WHAT TO PRODUCE. In the entries below, find each line bearing the string "fail" and copy it.

EXERCISE MATERIALS.

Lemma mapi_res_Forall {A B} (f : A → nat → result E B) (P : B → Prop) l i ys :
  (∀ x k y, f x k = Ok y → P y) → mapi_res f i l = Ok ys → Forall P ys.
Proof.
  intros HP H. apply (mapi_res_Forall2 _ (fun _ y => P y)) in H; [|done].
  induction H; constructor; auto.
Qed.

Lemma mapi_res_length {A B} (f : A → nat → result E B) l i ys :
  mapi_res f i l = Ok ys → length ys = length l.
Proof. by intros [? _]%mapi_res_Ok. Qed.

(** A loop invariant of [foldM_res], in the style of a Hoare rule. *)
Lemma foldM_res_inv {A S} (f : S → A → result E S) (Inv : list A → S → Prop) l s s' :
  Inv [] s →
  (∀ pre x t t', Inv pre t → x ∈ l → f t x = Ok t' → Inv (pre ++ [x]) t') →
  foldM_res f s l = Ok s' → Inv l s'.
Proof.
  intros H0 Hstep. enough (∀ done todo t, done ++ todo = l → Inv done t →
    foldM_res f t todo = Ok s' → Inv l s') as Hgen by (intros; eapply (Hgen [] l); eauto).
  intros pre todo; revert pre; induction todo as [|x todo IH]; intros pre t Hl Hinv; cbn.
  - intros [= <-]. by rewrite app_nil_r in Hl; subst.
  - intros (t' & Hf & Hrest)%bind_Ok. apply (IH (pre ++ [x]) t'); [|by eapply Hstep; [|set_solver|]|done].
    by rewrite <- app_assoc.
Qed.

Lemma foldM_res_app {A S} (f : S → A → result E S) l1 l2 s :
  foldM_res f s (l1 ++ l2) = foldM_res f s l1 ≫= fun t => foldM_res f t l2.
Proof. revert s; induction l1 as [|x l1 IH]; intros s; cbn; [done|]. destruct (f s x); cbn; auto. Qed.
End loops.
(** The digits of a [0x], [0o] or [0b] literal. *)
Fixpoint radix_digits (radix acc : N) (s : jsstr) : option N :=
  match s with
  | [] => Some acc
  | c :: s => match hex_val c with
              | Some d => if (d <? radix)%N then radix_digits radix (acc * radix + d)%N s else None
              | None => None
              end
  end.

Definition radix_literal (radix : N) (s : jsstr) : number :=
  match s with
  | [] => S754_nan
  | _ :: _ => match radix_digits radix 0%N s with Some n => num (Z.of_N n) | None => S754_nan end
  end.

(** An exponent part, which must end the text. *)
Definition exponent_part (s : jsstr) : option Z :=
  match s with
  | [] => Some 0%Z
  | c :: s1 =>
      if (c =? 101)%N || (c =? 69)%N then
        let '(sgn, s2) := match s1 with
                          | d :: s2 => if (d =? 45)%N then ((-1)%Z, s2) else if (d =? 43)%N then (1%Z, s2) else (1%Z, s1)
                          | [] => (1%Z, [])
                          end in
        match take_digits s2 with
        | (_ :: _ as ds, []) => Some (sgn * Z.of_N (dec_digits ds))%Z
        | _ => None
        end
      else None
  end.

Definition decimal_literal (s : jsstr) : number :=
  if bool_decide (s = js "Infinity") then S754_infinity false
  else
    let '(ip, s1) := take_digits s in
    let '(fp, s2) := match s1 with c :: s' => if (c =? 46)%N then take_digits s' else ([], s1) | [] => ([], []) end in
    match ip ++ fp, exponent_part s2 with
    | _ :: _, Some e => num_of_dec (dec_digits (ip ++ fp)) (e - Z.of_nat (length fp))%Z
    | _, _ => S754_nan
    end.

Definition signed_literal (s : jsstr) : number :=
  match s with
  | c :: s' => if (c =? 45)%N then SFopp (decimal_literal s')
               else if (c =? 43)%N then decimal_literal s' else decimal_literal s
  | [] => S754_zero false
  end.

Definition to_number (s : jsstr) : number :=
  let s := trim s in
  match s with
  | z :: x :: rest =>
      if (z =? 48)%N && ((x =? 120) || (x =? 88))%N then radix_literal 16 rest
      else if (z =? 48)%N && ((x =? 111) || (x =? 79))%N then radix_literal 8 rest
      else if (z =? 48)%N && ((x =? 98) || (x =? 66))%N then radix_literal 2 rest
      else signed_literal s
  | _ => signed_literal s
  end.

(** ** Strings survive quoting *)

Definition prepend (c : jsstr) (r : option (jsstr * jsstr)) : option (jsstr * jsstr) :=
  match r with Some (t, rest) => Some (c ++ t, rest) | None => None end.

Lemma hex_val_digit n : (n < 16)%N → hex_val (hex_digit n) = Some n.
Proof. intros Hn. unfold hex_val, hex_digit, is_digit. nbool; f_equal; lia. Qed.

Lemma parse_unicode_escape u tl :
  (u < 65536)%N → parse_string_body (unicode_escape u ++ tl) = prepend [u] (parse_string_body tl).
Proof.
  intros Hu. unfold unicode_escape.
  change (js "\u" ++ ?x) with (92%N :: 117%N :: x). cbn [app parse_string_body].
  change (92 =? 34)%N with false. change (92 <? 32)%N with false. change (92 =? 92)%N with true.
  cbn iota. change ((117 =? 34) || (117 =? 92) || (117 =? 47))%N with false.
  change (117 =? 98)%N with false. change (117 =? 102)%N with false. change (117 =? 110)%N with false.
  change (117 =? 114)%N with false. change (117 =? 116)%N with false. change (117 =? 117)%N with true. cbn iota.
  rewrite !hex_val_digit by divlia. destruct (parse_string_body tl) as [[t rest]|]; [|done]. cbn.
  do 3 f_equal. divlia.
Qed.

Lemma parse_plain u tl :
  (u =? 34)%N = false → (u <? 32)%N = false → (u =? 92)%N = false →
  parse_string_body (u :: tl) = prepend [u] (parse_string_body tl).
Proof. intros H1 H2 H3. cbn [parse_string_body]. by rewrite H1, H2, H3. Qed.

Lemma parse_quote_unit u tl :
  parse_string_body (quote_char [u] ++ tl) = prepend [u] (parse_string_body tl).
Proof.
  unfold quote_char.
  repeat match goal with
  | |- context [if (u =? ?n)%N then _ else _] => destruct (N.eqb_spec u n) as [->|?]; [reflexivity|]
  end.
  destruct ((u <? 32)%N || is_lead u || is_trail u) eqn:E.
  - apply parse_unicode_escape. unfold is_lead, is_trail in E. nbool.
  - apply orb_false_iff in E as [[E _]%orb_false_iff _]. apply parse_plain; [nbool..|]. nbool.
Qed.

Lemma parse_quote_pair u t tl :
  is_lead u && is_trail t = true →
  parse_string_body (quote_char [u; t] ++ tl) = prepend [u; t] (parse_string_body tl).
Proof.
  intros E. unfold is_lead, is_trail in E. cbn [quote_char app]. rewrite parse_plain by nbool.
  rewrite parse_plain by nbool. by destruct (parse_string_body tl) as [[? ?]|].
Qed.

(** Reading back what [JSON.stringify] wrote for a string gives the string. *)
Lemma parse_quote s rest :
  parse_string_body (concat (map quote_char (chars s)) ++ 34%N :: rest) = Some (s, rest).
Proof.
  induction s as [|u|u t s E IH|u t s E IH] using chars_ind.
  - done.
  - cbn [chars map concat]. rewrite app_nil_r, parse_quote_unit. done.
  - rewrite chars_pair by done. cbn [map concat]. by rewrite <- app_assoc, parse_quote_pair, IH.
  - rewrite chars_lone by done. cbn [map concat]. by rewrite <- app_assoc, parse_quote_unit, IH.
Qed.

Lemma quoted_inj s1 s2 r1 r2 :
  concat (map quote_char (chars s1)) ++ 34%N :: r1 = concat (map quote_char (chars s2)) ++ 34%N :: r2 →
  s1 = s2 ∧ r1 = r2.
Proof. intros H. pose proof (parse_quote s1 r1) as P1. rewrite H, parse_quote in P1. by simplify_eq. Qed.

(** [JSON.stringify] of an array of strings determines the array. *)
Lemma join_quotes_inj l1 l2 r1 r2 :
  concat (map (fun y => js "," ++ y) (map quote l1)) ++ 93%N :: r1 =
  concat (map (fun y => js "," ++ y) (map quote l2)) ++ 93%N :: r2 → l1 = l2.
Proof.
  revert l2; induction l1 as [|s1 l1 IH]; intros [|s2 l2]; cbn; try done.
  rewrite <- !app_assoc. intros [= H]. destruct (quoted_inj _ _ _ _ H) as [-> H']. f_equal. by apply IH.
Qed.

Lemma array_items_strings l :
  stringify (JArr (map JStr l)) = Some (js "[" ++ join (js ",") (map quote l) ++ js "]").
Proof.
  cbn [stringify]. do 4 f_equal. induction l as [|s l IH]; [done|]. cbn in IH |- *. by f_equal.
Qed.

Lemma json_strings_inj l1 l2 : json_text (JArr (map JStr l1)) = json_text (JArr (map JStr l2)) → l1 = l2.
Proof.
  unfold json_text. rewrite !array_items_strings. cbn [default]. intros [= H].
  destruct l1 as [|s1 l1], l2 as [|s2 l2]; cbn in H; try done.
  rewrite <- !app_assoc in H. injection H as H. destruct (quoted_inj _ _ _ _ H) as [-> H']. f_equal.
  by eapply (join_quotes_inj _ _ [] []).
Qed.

==

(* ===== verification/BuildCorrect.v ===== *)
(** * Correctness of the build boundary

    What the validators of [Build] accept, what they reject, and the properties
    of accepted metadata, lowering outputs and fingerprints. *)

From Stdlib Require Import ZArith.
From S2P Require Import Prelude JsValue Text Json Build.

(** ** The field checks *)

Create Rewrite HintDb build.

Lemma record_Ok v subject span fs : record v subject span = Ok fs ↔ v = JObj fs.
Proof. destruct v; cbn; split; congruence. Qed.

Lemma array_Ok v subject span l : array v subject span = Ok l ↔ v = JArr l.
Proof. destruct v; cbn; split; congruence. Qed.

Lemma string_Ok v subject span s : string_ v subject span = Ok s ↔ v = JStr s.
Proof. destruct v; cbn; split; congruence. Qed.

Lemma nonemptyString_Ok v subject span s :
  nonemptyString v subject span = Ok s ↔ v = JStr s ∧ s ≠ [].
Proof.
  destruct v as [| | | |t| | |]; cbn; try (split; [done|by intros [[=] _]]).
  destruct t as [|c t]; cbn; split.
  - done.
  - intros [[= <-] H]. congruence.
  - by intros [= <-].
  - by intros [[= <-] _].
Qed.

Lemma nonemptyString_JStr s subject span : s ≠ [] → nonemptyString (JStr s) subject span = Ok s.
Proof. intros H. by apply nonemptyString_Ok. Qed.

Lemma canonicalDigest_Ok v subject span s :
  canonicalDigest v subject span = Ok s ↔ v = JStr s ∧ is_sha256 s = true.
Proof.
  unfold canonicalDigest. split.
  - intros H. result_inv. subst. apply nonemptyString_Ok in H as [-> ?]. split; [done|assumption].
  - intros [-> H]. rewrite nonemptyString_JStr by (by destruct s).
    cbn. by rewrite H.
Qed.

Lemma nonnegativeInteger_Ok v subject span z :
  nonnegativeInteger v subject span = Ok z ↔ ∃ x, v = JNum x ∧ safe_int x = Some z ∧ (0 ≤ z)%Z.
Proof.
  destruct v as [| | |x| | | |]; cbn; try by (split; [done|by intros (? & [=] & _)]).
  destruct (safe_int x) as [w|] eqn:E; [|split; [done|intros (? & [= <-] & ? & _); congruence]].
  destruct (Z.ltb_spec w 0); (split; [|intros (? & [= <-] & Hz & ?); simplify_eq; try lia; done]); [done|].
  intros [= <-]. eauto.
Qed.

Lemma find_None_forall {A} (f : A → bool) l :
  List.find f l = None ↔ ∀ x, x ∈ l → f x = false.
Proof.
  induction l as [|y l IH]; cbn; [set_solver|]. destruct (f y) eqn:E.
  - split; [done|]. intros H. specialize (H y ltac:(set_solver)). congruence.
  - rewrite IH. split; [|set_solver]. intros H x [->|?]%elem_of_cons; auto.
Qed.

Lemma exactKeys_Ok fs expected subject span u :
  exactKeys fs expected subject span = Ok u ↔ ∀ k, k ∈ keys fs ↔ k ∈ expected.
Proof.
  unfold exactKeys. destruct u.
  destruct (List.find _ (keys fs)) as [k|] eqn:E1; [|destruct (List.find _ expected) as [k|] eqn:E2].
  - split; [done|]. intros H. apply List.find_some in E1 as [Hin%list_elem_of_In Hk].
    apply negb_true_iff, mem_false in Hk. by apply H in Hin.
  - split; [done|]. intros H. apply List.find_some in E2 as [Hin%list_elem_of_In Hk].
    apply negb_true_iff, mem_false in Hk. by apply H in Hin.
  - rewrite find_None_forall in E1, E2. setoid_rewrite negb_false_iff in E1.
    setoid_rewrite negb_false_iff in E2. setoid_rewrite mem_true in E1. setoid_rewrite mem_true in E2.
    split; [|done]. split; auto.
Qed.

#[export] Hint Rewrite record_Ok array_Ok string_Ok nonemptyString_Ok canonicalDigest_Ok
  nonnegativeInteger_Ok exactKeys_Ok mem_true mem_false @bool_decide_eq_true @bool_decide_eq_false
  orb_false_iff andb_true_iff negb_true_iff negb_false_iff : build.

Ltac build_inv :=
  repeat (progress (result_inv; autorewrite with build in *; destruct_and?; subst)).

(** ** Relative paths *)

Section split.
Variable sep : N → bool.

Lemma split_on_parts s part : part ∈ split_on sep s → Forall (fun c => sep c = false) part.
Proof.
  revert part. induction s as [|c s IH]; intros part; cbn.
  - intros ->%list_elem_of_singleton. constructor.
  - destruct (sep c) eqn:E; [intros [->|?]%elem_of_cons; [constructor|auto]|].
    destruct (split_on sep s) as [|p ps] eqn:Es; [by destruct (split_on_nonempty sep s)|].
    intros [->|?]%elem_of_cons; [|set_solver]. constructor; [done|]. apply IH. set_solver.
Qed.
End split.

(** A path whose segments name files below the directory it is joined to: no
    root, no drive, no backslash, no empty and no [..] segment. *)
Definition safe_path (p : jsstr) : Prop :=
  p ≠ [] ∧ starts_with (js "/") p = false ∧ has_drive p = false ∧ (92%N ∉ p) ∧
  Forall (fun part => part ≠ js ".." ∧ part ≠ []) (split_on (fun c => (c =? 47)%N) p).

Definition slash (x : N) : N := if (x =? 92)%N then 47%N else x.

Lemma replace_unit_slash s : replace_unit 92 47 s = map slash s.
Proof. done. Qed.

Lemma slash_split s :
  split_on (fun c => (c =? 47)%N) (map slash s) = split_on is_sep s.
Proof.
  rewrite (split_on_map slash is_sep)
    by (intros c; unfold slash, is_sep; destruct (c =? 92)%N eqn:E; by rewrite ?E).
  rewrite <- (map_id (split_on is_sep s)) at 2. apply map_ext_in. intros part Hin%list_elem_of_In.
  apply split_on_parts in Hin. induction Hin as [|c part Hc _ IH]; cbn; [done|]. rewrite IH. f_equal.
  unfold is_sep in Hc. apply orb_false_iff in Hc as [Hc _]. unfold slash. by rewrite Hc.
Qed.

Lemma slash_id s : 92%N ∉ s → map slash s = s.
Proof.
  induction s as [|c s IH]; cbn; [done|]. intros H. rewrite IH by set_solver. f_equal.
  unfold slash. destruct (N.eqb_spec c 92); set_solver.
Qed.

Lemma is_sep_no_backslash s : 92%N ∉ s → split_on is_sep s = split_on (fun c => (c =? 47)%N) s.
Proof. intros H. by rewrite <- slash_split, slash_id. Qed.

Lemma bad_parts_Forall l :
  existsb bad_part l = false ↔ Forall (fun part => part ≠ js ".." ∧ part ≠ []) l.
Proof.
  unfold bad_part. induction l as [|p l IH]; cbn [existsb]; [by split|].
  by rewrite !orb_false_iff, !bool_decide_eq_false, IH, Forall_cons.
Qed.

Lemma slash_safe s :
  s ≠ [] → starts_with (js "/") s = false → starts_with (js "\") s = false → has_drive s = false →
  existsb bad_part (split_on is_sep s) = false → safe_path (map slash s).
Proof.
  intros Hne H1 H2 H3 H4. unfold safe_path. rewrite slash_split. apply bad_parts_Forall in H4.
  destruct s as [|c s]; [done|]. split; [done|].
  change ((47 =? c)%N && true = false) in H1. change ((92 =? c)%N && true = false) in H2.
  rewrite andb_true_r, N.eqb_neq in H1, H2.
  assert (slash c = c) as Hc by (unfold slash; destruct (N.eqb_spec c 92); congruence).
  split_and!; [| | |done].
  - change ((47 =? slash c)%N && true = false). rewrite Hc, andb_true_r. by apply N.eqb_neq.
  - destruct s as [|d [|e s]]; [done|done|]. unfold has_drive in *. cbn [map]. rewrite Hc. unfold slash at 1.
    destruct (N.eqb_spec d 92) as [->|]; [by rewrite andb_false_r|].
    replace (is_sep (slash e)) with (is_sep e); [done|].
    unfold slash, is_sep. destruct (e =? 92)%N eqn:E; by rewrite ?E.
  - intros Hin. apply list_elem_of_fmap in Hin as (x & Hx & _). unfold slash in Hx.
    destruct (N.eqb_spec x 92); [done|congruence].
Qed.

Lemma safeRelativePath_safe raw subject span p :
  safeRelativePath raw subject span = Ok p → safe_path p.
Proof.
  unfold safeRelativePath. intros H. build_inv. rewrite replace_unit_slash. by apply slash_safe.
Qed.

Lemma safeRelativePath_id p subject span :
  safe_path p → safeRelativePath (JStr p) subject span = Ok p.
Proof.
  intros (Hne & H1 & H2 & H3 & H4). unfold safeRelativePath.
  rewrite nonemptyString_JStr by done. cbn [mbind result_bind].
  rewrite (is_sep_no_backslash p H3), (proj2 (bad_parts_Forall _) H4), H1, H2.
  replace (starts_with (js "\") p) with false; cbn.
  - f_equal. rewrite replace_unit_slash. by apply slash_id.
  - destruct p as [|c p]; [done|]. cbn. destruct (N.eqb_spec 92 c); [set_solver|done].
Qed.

==

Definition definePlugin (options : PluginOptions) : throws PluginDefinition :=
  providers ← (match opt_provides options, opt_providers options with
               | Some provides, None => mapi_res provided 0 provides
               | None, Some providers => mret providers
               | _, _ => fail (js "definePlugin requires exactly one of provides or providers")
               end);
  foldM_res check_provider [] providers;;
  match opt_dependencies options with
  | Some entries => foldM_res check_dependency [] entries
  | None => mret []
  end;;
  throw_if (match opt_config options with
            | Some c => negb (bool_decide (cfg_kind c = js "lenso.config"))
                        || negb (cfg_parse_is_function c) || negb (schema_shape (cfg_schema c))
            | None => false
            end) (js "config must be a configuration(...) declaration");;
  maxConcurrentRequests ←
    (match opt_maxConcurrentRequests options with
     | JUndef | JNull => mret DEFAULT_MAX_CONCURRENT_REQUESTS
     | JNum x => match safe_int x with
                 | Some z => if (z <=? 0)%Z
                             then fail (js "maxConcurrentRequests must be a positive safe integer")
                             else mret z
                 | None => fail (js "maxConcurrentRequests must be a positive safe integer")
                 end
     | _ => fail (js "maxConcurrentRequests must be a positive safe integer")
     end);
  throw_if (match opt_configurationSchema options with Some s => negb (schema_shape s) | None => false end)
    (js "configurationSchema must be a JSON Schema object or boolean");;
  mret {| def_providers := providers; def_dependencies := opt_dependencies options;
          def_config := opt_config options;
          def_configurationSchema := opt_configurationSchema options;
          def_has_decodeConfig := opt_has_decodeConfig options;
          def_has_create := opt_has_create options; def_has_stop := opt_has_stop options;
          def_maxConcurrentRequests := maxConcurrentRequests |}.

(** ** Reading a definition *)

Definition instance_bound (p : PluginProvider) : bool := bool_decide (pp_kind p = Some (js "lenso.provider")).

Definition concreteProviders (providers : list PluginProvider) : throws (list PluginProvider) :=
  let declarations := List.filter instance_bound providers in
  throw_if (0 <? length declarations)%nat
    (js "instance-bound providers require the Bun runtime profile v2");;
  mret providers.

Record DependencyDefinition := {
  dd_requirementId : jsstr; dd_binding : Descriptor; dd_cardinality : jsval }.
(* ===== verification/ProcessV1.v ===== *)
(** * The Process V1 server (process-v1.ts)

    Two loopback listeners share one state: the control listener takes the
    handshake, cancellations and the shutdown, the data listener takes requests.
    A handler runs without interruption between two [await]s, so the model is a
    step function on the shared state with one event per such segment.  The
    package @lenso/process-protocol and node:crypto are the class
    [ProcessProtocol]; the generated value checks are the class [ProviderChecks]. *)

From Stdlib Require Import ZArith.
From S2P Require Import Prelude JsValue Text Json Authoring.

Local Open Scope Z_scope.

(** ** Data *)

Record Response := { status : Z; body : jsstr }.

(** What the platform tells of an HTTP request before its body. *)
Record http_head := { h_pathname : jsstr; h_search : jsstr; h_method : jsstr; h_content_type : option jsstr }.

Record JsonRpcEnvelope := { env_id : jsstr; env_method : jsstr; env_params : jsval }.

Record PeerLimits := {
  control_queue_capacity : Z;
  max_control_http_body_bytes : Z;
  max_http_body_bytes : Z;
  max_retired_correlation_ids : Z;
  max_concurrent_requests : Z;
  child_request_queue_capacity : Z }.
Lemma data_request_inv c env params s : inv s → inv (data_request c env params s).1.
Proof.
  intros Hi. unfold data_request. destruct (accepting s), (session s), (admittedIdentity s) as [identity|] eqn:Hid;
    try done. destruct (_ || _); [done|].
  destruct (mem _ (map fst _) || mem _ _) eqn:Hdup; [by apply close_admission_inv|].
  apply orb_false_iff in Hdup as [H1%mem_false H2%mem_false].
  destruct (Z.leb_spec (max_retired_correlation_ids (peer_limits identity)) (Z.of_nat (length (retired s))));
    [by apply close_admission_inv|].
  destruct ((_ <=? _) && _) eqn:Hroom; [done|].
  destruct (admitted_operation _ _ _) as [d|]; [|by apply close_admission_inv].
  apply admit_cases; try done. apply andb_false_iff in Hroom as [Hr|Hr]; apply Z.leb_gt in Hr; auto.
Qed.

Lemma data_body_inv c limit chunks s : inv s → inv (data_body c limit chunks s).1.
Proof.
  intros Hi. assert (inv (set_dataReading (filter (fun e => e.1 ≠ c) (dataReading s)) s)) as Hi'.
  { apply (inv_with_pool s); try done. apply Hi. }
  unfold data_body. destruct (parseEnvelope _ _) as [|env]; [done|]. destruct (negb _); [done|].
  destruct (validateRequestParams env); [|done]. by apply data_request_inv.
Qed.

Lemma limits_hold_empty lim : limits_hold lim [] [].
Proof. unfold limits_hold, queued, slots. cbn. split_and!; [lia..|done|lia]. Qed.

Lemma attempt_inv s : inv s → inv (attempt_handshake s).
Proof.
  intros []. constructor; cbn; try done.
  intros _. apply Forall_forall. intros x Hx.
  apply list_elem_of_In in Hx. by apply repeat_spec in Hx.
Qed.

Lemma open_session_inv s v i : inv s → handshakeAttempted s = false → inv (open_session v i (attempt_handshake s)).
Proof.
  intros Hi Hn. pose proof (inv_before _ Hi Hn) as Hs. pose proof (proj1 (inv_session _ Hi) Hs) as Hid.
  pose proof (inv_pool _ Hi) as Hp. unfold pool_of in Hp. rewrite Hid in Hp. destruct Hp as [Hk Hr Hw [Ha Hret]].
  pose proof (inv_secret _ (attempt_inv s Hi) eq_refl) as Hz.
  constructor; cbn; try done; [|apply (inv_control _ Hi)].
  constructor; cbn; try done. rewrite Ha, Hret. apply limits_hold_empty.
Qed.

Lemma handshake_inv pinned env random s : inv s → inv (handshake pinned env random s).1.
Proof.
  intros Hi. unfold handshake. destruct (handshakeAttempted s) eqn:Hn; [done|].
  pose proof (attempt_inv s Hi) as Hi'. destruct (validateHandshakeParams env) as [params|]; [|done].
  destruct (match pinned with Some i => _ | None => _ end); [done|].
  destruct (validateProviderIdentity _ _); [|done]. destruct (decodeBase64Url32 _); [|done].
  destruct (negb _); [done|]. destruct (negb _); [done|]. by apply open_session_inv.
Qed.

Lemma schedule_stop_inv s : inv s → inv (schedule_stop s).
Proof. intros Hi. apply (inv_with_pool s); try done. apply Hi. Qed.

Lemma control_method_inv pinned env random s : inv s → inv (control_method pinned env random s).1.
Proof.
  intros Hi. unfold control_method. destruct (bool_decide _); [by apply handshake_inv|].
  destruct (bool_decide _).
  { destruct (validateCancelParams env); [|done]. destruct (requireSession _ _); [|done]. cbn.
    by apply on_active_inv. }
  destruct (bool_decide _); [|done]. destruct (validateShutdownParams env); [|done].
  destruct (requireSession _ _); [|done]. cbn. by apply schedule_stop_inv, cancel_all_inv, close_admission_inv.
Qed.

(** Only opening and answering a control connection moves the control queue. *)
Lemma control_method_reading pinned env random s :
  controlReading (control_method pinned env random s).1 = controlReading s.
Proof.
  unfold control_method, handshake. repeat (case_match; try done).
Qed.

EXERCISE RESULT.
               | _, _ => fail (js "definePlugin requires exactly one of provides or providers")
                             then fail (js "maxConcurrentRequests must be a positive safe integer")
                 | None => fail (js "maxConcurrentRequests must be a positive safe integer")
     | _ => fail (js "maxConcurrentRequests must be a positive safe integer")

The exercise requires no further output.